BOYHOOD MOVIE POSTER IMAGE
BOYHOOD | THE SALTY POPCORN REVIEW | MASON JUNIOR (ELLAR COLTRANE) MOVIE POSTER

 

REVIEW BY JASON KING

BOYHOOD was made over 12yrs. Back in 2002 director, Richard Linklater, cast a middle American family of medium to low socioeconomic standing. The mother, Patricia Arquette, the estranged father, Ethan Hawke, the director’s own young daughter, Lorelei Linklater, and a 6yr old boy, Ellar Coltrane. He also cast us in the role to some respects. The film literally has no purpose or plot really, it just lets us check in with this family every now and then over 12yrs of their existence. We experience and bond with this family to the point of love. We live through husbands, girlfriends, university degrees, multiple houses, alcoholism, puberty, struggles, good times, bad times and everything else about life in between. It follows the entire family but as the film progresses it slowly leans towards the life of MJ, Mason Junior (Ellar Coltrane). Call it voyeurism if you will but it is like we just are a GoPro on the head of one of the families as we traverse the ups and downs of the beautiful battlefield of humanity. There has never been a fictional piece of work this real, it borders on doccumentary and it is raw, no one is an angel, it just is, there are mistakes, every character is flawed, but we see them in life, and embrace the highs and the lows of every character.

 

BOYHOOD ELLAR COLTRANE IMAGE
BOYHOOD | THE SALTY POPCORN REVIEW | MASON JUNIOUR (ELLAR COLTRANE) PLAYS DOWN THE SIDE OF A HOUSE

 

Richard Linklater is a self taught writer and director who has gone on to make some amazing pieces of work. One of my favourites, DAZED AND CONFUSED was at the start of his career and then his most well known work, SCHOOL OF ROCK, FAST FOOD NATION and his “BEFORE” trilogy of BEFORE SUNRISE, BEFORE SUNSET and BEFORE MIDNIGHT. He has had a long term collaboration with Ethan Hawke that none of use ever really knew included a catch up every few months to make this film. His study of humanity is just beautiful, I wonder if it was ever planned or was it allowed to evolve organically as a film and after each filming segment did he notice something new about the dynamic of the characters that he exploited (in a nice way) for the next segment. The complexity of this is as out of control and as haphazard as life itself. The changing dynamics of family members he captures will make you laugh and cry and at many times want to hug them. For the first half of the film I was wondering why it was called BOYHOOD, I was thinking the title should have been FAMILY or MOMENTS.

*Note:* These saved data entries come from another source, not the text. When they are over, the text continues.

(** * Sensirion SHT3x driver (sht3x.c / sht3x.h): shallow embedding and
      verification of its protocol and fixed-point layer.

    The driver is embedded as state-passing functions over a record holding
    the file-scope variable [sht3x_cmd_measure], the platform (bus) state,
    the caller's memory reached through the output pointers, and the log of
    calls the driver made to the platform.  C integers are [Z] with the
    conversions to the fixed-width types written out. *)

From Stdlib Require Import ZArith List Lia Bool.
From Stdlib Require Strings.String.
From stdpp Require Import base gmap.
Import ListNotations.
Local Open Scope Z_scope.

(** ** Fixed-width integers *)

Module CInt.

(** Conversion to an unsigned type of [w] bits: reduction modulo [2^w]. *)
Definition to_unsigned (w x : Z) : Z := x mod 2 ^ w.

(** Conversion to a signed type of [w] bits (two's complement). *)
Definition to_signed (w x : Z) : Z := (x + 2 ^ (w - 1)) mod 2 ^ w - 2 ^ (w - 1).

Definition to_uint8 : Z -> Z := to_unsigned 8.
Definition to_uint16 : Z -> Z := to_unsigned 16.
Definition to_uint32 : Z -> Z := to_unsigned 32.
Definition to_int16 : Z -> Z := to_signed 16.
Definition to_int32 : Z -> Z := to_signed 32.

Definition is_uint8 (x : Z) : Prop := 0 <= x < 2 ^ 8.
Definition is_uint16 (x : Z) : Prop := 0 <= x < 2 ^ 16.
Definition is_int16 (x : Z) : Prop := - 2 ^ 15 <= x < 2 ^ 15.
Definition is_int32 (x : Z) : Prop := - 2 ^ 31 <= x < 2 ^ 31.

End CInt.
Import CInt.

(** ** Constants of sht3x.h *)

Definition STATUS_OK : Z := 0.
Definition STATUS_ERR_BAD_DATA : Z := -1.
Definition STATUS_CRC_FAIL : Z := -2.
Definition STATUS_UNKNOWN_DEVICE : Z := -3.
Definition STATUS_ERR_INVALID_PARAMS : Z := -4.
Definition SHT3X_MEASUREMENT_DURATION_USEC : Z := 15000.

(** enum _sht3x_i2c_addr *)
Definition SHT3X_I2C_ADDR_DFLT : Z := 0x44.
Definition SHT3X_I2C_ADDR_ALT : Z := 0x45.

(** enum _sht3x_measurement_mode: enumerators number from 0. *)
Definition SHT3X_MEAS_MODE_LPM : Z := 0.
Definition SHT3X_MEAS_MODE_MPM : Z := 1.
Definition SHT3X_MEAS_MODE_HPM : Z := 2.

(** enum _sht3x_alert_thd *)
Definition SHT3X_HIALRT_SET : Z := 0.
Definition SHT3X_HIALRT_CLR : Z := 1.
Definition SHT3X_LOALRT_CLR : Z := 2.
Definition SHT3X_LOALRT_SET : Z := 3.

(** Status word macros: [(bool)(((status) & mask) != 0U)]. *)
Definition SHT3X_IS_ALRT_PENDING (status : Z) : bool := negb (Z.land status 0x8000 =? 0).
Definition SHT3X_IS_ALRT_RH_TRACK (status : Z) : bool := negb (Z.land status 0x0800 =? 0).
Definition SHT3X_IS_ALRT_T_TRACK (status : Z) : bool := negb (Z.land status 0x0400 =? 0).
Definition SHT3X_IS_SYSTEM_RST_DETECT (status : Z) : bool := negb (Z.land status 0x0010 =? 0).
Definition SHT3X_IS_LAST_CRC_FAIL (status : Z) : bool := negb (Z.land status 0x0001 =? 0).

(** ** Constants of sht3x.c *)

Definition SHT3X_HUMIDITY_LIMIT_MSK : Z := 0xFE00.
Definition SHT3X_TEMPERATURE_LIMIT_MSK : Z := 0x01FF.

Definition SHT3X_CMD_READ_STATUS_REG : Z := 0xF32D.
Definition SHT3X_CMD_CLR_STATUS_REG : Z := 0x3041.
Definition SHT3X_CMD_READ_SERIAL_ID : Z := 0x3780.
Definition SHT3X_CMD_DURATION_USEC : Z := 1000.
Definition SHT3X_CMD_READ_HIALRT_LIM_SET : Z := 0xE11F.
Definition SHT3X_CMD_READ_HIALRT_LIM_CLR : Z := 0xE114.
Definition SHT3X_CMD_READ_LOALRT_LIM_CLR : Z := 0xE109.
Definition SHT3X_CMD_READ_LOALRT_LIM_SET : Z := 0xE102.
Definition SHT3X_CMD_WRITE_HIALRT_LIM_SET : Z := 0x611D.
Definition SHT3X_CMD_WRITE_HIALRT_LIM_CLR : Z := 0x6116.
Definition SHT3X_CMD_WRITE_LOALRT_LIM_CLR : Z := 0x610B.
Definition SHT3X_CMD_WRITE_LOALRT_LIM_SET : Z := 0x6100.

(** The measurement commands depend on the build flag
    USE_SENSIRION_CLOCK_STRETCHING of sensirion_arch_config.h, which is not
    part of the driver sources and is therefore a parameter. *)
Definition SHT3X_CMD_MEASURE_HPM (clock_stretching : bool) : Z :=
  if clock_stretching then 0x2C06 else 0x2400.
Definition SHT3X_CMD_MEASURE_MPM (clock_stretching : bool) : Z :=
  if clock_stretching then 0x2C0D else 0x240B.
Definition SHT3X_CMD_MEASURE_LPM (clock_stretching : bool) : Z :=
  if clock_stretching then 0x2C10 else 0x2416.

(** ** Fixed-point arithmetic of the driver *)

(** sht3x_read, line 103:
    [((21875 * (int32_t)words[0]) >> 13) - 45000], every step in int32_t. *)
Definition temperature_of_word (w : Z) : Z :=
  to_int32 (Z.shiftr (to_int32 (21875 * to_int32 w)) 13 - 45000).

(** sht3x_read, line 104: [((12500 * (int32_t)words[1]) >> 13)]. *)
Definition humidity_of_word (w : Z) : Z :=
  Z.shiftr (to_int32 (12500 * to_int32 w)) 13.

(** sht3x_set_alert_thd, lines 183-191: the limit word built from the two
    arguments.  [humidity] is a uint16_t promoted to int for the shift and the
    subtraction; the result is converted to the uint32_t [tmp].  (For
    [humidity >= 32768] the int shift overflows, which C leaves undefined; it
    is two's complement wrap-around here.)  [temperature] is an int16_t. *)
Definition alert_thd_limit_val (humidity temperature : Z) : Z :=
  let humidity := to_uint16 humidity in
  let temperature := to_int16 temperature in
  let limitVal := 0 in
  let tmp := to_uint32 (to_int32 (to_int32 (Z.shiftl humidity 16) - humidity)) in
  let tmp := tmp / 1000 in
  let limitVal := Z.land (to_uint16 tmp) SHT3X_HUMIDITY_LIMIT_MSK in
  let tmp := to_uint32 (temperature + 450) in
  let tmp := to_uint32 (to_uint32 (Z.shiftl tmp 16) - tmp) in
  let tmp := tmp / 1750 in
  let tmp := Z.shiftr tmp 7 in
  Z.lor limitVal (Z.land (to_uint16 tmp) SHT3X_TEMPERATURE_LIMIT_MSK).

(** sht3x_get_alert_thd, lines 255-257: the value stored to [*humidity]
    (a uint16_t); [tmp] is an int32_t and [/] is C's truncating division. *)
Definition alert_thd_humidity (word : Z) : Z :=
  let tmp := to_int32 (Z.land word SHT3X_HUMIDITY_LIMIT_MSK) in
  let tmp := Z.quot (to_int32 (1000 * tmp)) 65535 in
  to_uint16 tmp.

(** sht3x_get_alert_thd, lines 259-263: the value stored to [*temperature]
    (an int16_t). *)
Definition alert_thd_temperature (word : Z) : Z :=
  let tmp := to_int32 (Z.land word SHT3X_TEMPERATURE_LIMIT_MSK) in
  let tmp := to_int32 (Z.shiftl tmp 7) in
  let tmp := Z.quot (to_int32 (tmp * 1750)) 65535 in
  let tmp := to_int32 (tmp - 450) in
  to_int16 tmp.

(** ** The platform: bus transport, delay and helper functions

    sensirion_i2c.h, sensirion_common.h, sensirion_arch_config.h and
    sht_git_version.h are not part of the driver sources; what the driver
    takes from them are the fields of a [platform] over an arbitrary platform
    state [B].  A read function returns its status and the words (or bytes)
    it stored at the start of the caller's buffer; cells it did not store
    keep their previous content. *)

Record platform (B : Type) : Type := {
  (** [sensirion_i2c_write_cmd(addr, command)] *)
  bus_write_cmd : Z -> Z -> B -> Z * B;
  (** [sensirion_i2c_write_cmd_with_args(addr, command, args, num_args)] *)
  bus_write_cmd_with_args : Z -> Z -> list Z -> B -> Z * B;
  (** [sensirion_i2c_read_words(addr, data, num_words)] *)
  bus_read_words : Z -> Z -> B -> (Z * list Z) * B;
  (** [sensirion_i2c_read_words_as_bytes(addr, data, num_words)] *)
  bus_read_words_as_bytes : Z -> Z -> B -> (Z * list Z) * B;
  (** [sensirion_i2c_read_cmd(addr, cmd, data, num_words)] *)
  bus_read_cmd : Z -> Z -> Z -> B -> (Z * list Z) * B;
  (** [sensirion_i2c_delayed_read_cmd(addr, cmd, delay_us, data, num_words)] *)
  bus_delayed_read_cmd : Z -> Z -> Z -> Z -> B -> (Z * list Z) * B;
  (** [sensirion_sleep_usec(useconds)] *)
  bus_sleep_usec : Z -> B -> B;
  (** [sensirion_bytes_to_uint32_t(bytes)] *)
  bytes_to_uint32_t : list Z -> Z;
  (** The indeterminate content of the [i]-th cell of an automatic variable
      that the driver declares without initialising it. *)
  indeterminate : nat -> B -> Z;
  (** The string literal SHT_DRV_VERSION_STR of sht_git_version.h. *)
  SHT_DRV_VERSION_STR : String.string
}.

Arguments bus_write_cmd {B} _ _ _ _.
Arguments bus_write_cmd_with_args {B} _ _ _ _ _.
Arguments bus_read_words {B} _ _ _ _.
Arguments bus_read_words_as_bytes {B} _ _ _ _.
Arguments bus_read_cmd {B} _ _ _ _ _.
Arguments bus_delayed_read_cmd {B} _ _ _ _ _ _.
Arguments bus_sleep_usec {B} _ _ _.
Arguments bytes_to_uint32_t {B} _ _.
Arguments indeterminate {B} _ _ _.
Arguments SHT_DRV_VERSION_STR {B} _.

The main theme that evolved out of this film, probably not only from the filming, but the story arc were that life is MOMENTS. We got snapshots of moments in time. This film literally is a look through the old family album where we stop and study a photo in depth at each moment we choose.

 

BOYHOOD MOVIE IMAGE
BOYHOOD | THE SALTY POPCORN REVIEW | SAMANTHA (LORELEI LINKLATER), OLIVIA (PATRICIA ARQUETTE) AND MASON JUNIOR (ELLAR COLTRANE)

 

Not only does Linklater capture the family dynamic so well but he captures the time, the pop culture, the fashion, the style and most importantly, the music. Oh yeah, and the abundant hairstyles of them all.

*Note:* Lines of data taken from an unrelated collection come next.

(** ** Invariants of the desktop *)

Lemma get_win_In (ws : list (nat * window)) (w : nat) (win : window) :
  get_win ws w = Some win -> In (w, win) ws.
Proof.
  induction ws as [|[v win'] ws IH]; simpl; [discriminate|].
  destruct (Nat.eqb_spec v w) as [->|_]; [intros H; inversion H; auto|].
  intros H. right. exact (IH H).
Qed.

Lemma get_win_fst (ws : list (nat * window)) (w : nat) (win : window) :
  get_win ws w = Some win -> In w (map fst ws).
Proof.
  intro H. exact (in_map fst _ _ (get_win_In ws w win H)).
Qed.

Lemma map_fst_close (ws : list (nat * window)) (w : nat) :
  map fst (filter (fun '(v, _) => negb (Nat.eqb v w)) ws) = remove_id (map fst ws) w.
Proof.
  induction ws as [|[v win] ws IH]; simpl; [reflexivity|].
  destruct (Nat.eqb v w); simpl; rewrite IH; reflexivity.
Qed.

Lemma in_remove_id (l : list nat) (w v : nat) :
  In v (remove_id l w) <-> In v l /\ v <> w.
Proof.
  unfold remove_id. rewrite filter_In.
  destruct (Nat.eqb_spec v w); simpl; intuition congruence.
Qed.

Lemma in_lift (l : list nat) (w v : nat) :
  In w l -> (In v (lift l w) <-> In v l).
Proof.
  intros Hw. unfold lift. rewrite in_app_iff, in_remove_id. simpl.
  destruct (Nat.eqb_spec v w) as [->|Hne]; split.
  - intros _. exact Hw.
  - intros _. right. left. reflexivity.
  - intros [[H _]|[H|[]]]; [exact H | congruence].
  - intros H. left. split; assumption.
Qed.

Lemma nodup_lift (l : list nat) (w : nat) : NoDup l -> NoDup (lift l w).
Proof.
  intros H. unfold lift. apply NoDup_app.
  - apply NoDup_filter, H.
  - constructor; [simpl; tauto | constructor].
  - intros a Ha. apply in_remove_id in Ha. simpl. intuition.
Qed.

Lemma desk_inv_init : desk_inv init_desk.
Proof.
  unfold desk_inv; simpl. repeat split; try constructor; try tauto; discriminate.
Qed.
Definition record_finalized (create : bool) (obj : Z) (type : string)
    (d : ObjectData) : ObjectData :=
  {| objects := delete obj (objects d);
     added := delete obj (added d);
     removed := if create && bool_decide (added d !! obj = None)
                then <[obj := type]> (removed d) else removed d |}.

Definition clear_deltas (d : ObjectData) : ObjectData :=
  {| objects := objects d; added := ∅; removed := ∅ |}.

Definition tables_after (w : World) (e : event) (s : State) : ObjectData :=
  let d := gobject_list_state s in
  let create := enabled (resolved_flags w s) DISPLAY_FLAG_CREATE in
  match e with
  | E_g_object_new obj =>
      if bool_decide (objects d !! obj = None)
         && object_filter w (G_OBJECT_TYPE_NAME w obj)
      then record_created obj d else d
  | E_new_mini_object m => record_created m d
  | E_gst_mini_object_init m =>
      if create && object_filter w (GST_MINI_OBJECT_TYPE_NAME w m)
      then record_created m d else d
  | E_object_finalized obj =>
      record_finalized create obj (G_OBJECT_TYPE_NAME w obj) d
  | E_sig_usr2 => clear_deltas d
  | _ => d
  end.

(** What a check point prints for the tables [a] and [r]. *)
Definition checkpoint_report (w : World) (a : gmap Z unit) (r : gmap Z string)
    : list line :=
  [Print "Added Objects:"] ++ dump_entries w (table_keys a)
  ++ [PrintObjects (size a); Print "Removed Objects:"]
  ++ (RemovedEntry <$> table_keys r)
  ++ [PrintObjects (size r); Print "Saved new check point"].

(** An event that neither ends the check-point interval nor finalizes
    [obj]. *)
Definition within_interval (obj : Z) (e : event) : bool :=
  match e with
  | E_sig_usr2 => false
  | E_object_finalized o => negb (o =? obj)%Z
  | _ => true
  end.

(** An event that is neither a creation nor a finalization. *)
Definition no_create_finalize (e : event) : bool :=
  match e with
  | E_g_object_new _ | E_new_mini_object _ | E_gst_mini_object_init _
  | E_object_finalized _ => false
  | _ => true
  end.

The stand out part for me is watching the characters literally age before our eyes without makeup. I have grown up with Arquette and Hawke and to see their evolution is mesmerising, as it is seeing a 6yr old child become a man.

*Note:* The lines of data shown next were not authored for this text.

(** * terraform-provider-victoriametricscloud: a shallow embedding

    The provider is a set of schema-to-API adapters around one HTTP client
    (package [vmcloudapi]).  Every handler decodes a plan, state or
    configuration into a typed model, calls at most one client method and
    writes a typed model back.  The embedding follows the Go sources of
    [internal/provider]:

    - Go integers are [Z] with the wrap-around of each conversion written out;
    - Go strings are [string] (sequences of bytes);
    - [types.String], [types.Int64], [types.Float64] and [types.List] of the
      plugin framework are the three-valued [types.Value];
    - the API client is a record of answers, and every handler runs in a
      small monad that logs the client methods it invokes. *)

From Stdlib Require Import String Ascii List ZArith Lia Bool.
Import ListNotations.
Open Scope string_scope.
Open Scope Z_scope.

(** ** Go primitives used by the provider *)
Module Go.

(** Conversions [uint32(x)], [uint64(x)] and [int64(x)]: reduction modulo
    the width, then reading the bit pattern in the target type. *)
Definition uint32 (x : Z) : Z := x mod 2 ^ 32.
Definition uint64 (x : Z) : Z := x mod 2 ^ 64.
Definition int64 (x : Z) : Z := (x + 2 ^ 63) mod 2 ^ 64 - 2 ^ 63.

(** Integer division [x / y] truncates towards zero. *)
Definition div (x y : Z) : Z := Z.quot x y.
(** X16. Without swirl, no time means no motion: in an active, mounted
    field with [swirl <= 0] whose particles are all inside the box, a frame
    with delta 0 leaves the array of positions exactly as it was, whatever
    the elapsed time and the phases.  (With [swirl > 0] this fails, as C10
    shows.) *)
Theorem still_frame_without_swirl
    (p : props) (phs : list R) (t : R) (o : points_obj) :
  active p = true -> swirl p <= 0 ->
  (forall i, (i < count p)%nat -> in_box p (position_array o) i) ->
  useFrame p phs t 0 (Some o)
  = Some {| position_array := position_array o; needsUpdate := true |}.
Proof.
  intros Ha Hs Hin. unfold useFrame. rewrite Ha. simpl. do 2 f_equal.
  unfold loop.
  assert (Hgen : forall n, (n <= count p)%nat ->
            loop_upto p phs t 0 n (position_array o) = position_array o).
  { induction n as [|n IH]; intros Hn; [reflexivity|].
    rewrite loop_upto_S, IH by lia.
    apply body_still; [lra|apply Hin; lia]. }
  apply Hgen. lia.
Qed.

Lemma still_frame_without_swirl_witness :
  useFrame
    {| count := 1; speed := 0.35; active := true;
       box := {| a0 := 1.2; a1 := 0.6; a2 := 0.6 |};
       direction := {| a0 := 0; a1 := -1; a2 := 0 |};
       swirl := 0 |}
    [4] 7 0
    (Some {| position_array := [0.6; 0.29; 0]; needsUpdate := false |})
  = Some {| position_array := [0.6; 0.29; 0]; needsUpdate := true |}.
Proof.
  apply (still_frame_without_swirl
           {| count := 1; speed := 0.35; active := true;
              box := {| a0 := 1.2; a1 := 0.6; a2 := 0.6 |};
              direction := {| a0 := 0; a1 := -1; a2 := 0 |};
              swirl := 0 |}
           [4] 7
           {| position_array := [0.6; 0.29; 0]; needsUpdate := false |}).
  - reflexivity.
  - simpl. lra.
  - intros i Hi. simpl in Hi. assert (i = 0%nat) as -> by lia.
    exists 0.6, 0.29, 0. simpl. repeat split; lra.
Defined.

End ArrayFacts.

(** ** The levels of the HTML page *)

Section OsoleyFacts.
Import QArith Qminmax Lqa Osoley.
Open Scope Q_scope.

Lemma rate_eq (flow temp : Q) :
  rate flow temp == Qmax 0 (flow * (26 - temp) * (1 # 500)).
Proof.
  unfold rate. apply Q.max_compat; [reflexivity|].
  unfold Qdiv. change (/ 100) with (1 # 100). change (/ 5) with (1 # 5). ring.
Qed.

Lemma rate_nonneg flow temp : 0 <= rate flow temp.
Proof. unfold rate. apply Q.le_max_l. Qed.

Lemma div15 (r : Q) : r / 15 == r * (1 # 15).
Proof. reflexivity. Qed.
Lemma div20 (r : Q) : r / 20 == r * (1 # 20).
Proof. reflexivity. Qed.

(** X18. With both sliders inside their ranges the production rate lies in
    [0, 5] and is 0 exactly when the flow slider is at 0; the period of the
    fan animation lies between a seventh of a second and three seconds, so
    the fan always turns. *)
Theorem production_rate_is_bounded (flow temp : Q) :
  sliders_in_range flow temp ->
  0 <= rate flow temp <= 5 /\
  (rate flow temp == 0 <-> flow == 0) /\
  (1 # 7) <= fan_period flow <= 3.
Proof.
  intros [[Hf0 Hf1] [Ht0 Ht1]]. rewrite rate_eq.
  set (e := flow * (26 - temp) * (1 # 500)).
  assert (He0 : 0 <= e) by (unfold e; nra).
  assert (He5 : e <= 5) by (unfold e; nra).
  rewrite (Q.max_r 0 e He0).
  split; [split; assumption|]. split.
  - unfold e. split; intros H; nra.
  - unfold fan_period. unfold Qdiv. change (/ 35) with (1 # 35). lra.
Qed.

Lemma coreLogic_step flow temp s :
  within s ->
  within (coreLogic flow temp s) /\
  lvl1 s <= lvl1 (coreLogic flow temp s) /\
  lvl2 s <= lvl2 (coreLogic flow temp s) /\
  (lvl2 s == 0 \/ 20 < lvl1 s ->
   lvl2 (coreLogic flow temp s) == 0 \/ 20 < lvl1 (coreLogic flow temp s)).
Proof.
  intros [[H10 H11] [H20 H21]]. unfold coreLogic, within.
  set (r := rate flow temp).
  destruct (Qlt_le_dec 0 r) as [Hr|Hr]; [|simpl; repeat split; auto; lra].
  simpl.
  assert (Hr15 : 0 < r / 15) by (rewrite div15; lra).
  assert (Hr20 : 0 < r / 20) by (rewrite div20; lra).
  destruct (Q.min_spec 100 (lvl1 s + r / 15)) as [[Ha Hb]|[Ha Hb]];
  destruct (Q.min_spec 100 (lvl2 s + r / 20)) as [[Hc Hd]|[Hc Hd]];
  destruct (Qlt_le_dec 20 (Qmin 100 (lvl1 s + r / 15))) as [Hg|Hg];
  rewrite ?Hb, ?Hd in *; repeat split; try lra; intros [H|H]; try lra.
Qed.

Lemma coreLogic_run_cons c cs s : run (c :: cs) s = run cs (coreLogic c.1 c.2 s).
Proof. reflexivity. Qed.

Lemma run_invariant calls s :
  within s ->
  within (run calls s) /\
  lvl1 s <= lvl1 (run calls s) /\
  lvl2 s <= lvl2 (run calls s) /\
  (lvl2 s == 0 \/ 20 < lvl1 s ->
   lvl2 (run calls s) == 0 \/ 20 < lvl1 (run calls s)).
Proof.
  revert s. induction calls as [|c cs IH]; intros s Hs.
  - simpl. repeat split; try apply Hs; auto; lra.
  - rewrite coreLogic_run_cons.
    destruct (coreLogic_step c.1 c.2 s Hs) as (Hw & H1 & H2 & H3).
    destruct (IH _ Hw) as (Hw' & H1' & H2' & H3').
    repeat split; try apply Hw'; try lra; auto.
Qed.

(** X19. The tank levels only rise and never pass 100: from levels within
    [0, 100], after any number of calls of [coreLogic], with any slider
    values, both levels are still within [0, 100] and neither is lower than
    before. *)
Theorem tank_levels_are_monotone_and_capped (calls : list (Q * Q)) (s : tanks) :
  within s ->
  within (run calls s) /\
  lvl1 s <= lvl1 (run calls s) /\
  lvl2 s <= lvl2 (run calls s).
Proof.
  intros Hs. destruct (run_invariant calls s Hs) as (Hw & H1 & H2 & _). auto.
Qed.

Two minuscule whines, the two things that I noticed in the film, the first scene with Mason (Ellar Coltrane), he is so camera scared and wary of avoiding it, you may as well have had the camera in shot, this literally lasted for less than a minute but it was the first scene, the first impression, it was quickly forgotten. Then Ellar’s older voice, I loathe to pick on someone’s individuality, but his voice when he is 16-18 sounds like he is stoned the entire time, if you ask my mum though, she will say mine did too, because I was stoned through my entire late teens :). But that stoner voice did grate on me for a while, but like a family member, we all have our annoyances, I piss people off because for some reason I always slide metal forks through my teeth, my mum chews really loud, and Mason Junior has a stoner voice :).

 

BOYHOOD ELLAR COLTRANE IMAGE
BOYHOOD | THE SALTY POPCORN REVIEW | MASON JUNIOR (ELLAR COLTRANE) at 13yrs old

 

The acting is all naturalistic, it is (like I have said) near documentary style, the camera is just our window in. I have always loved both Arquette and Hawke and they really do shine in this film. I actually thought Arquette stole the show, if I had to pick a favourite. Her arc was so more severe than the children who had no choice but to be there for the ride. I also think her character is universally more likable than Hawkes’.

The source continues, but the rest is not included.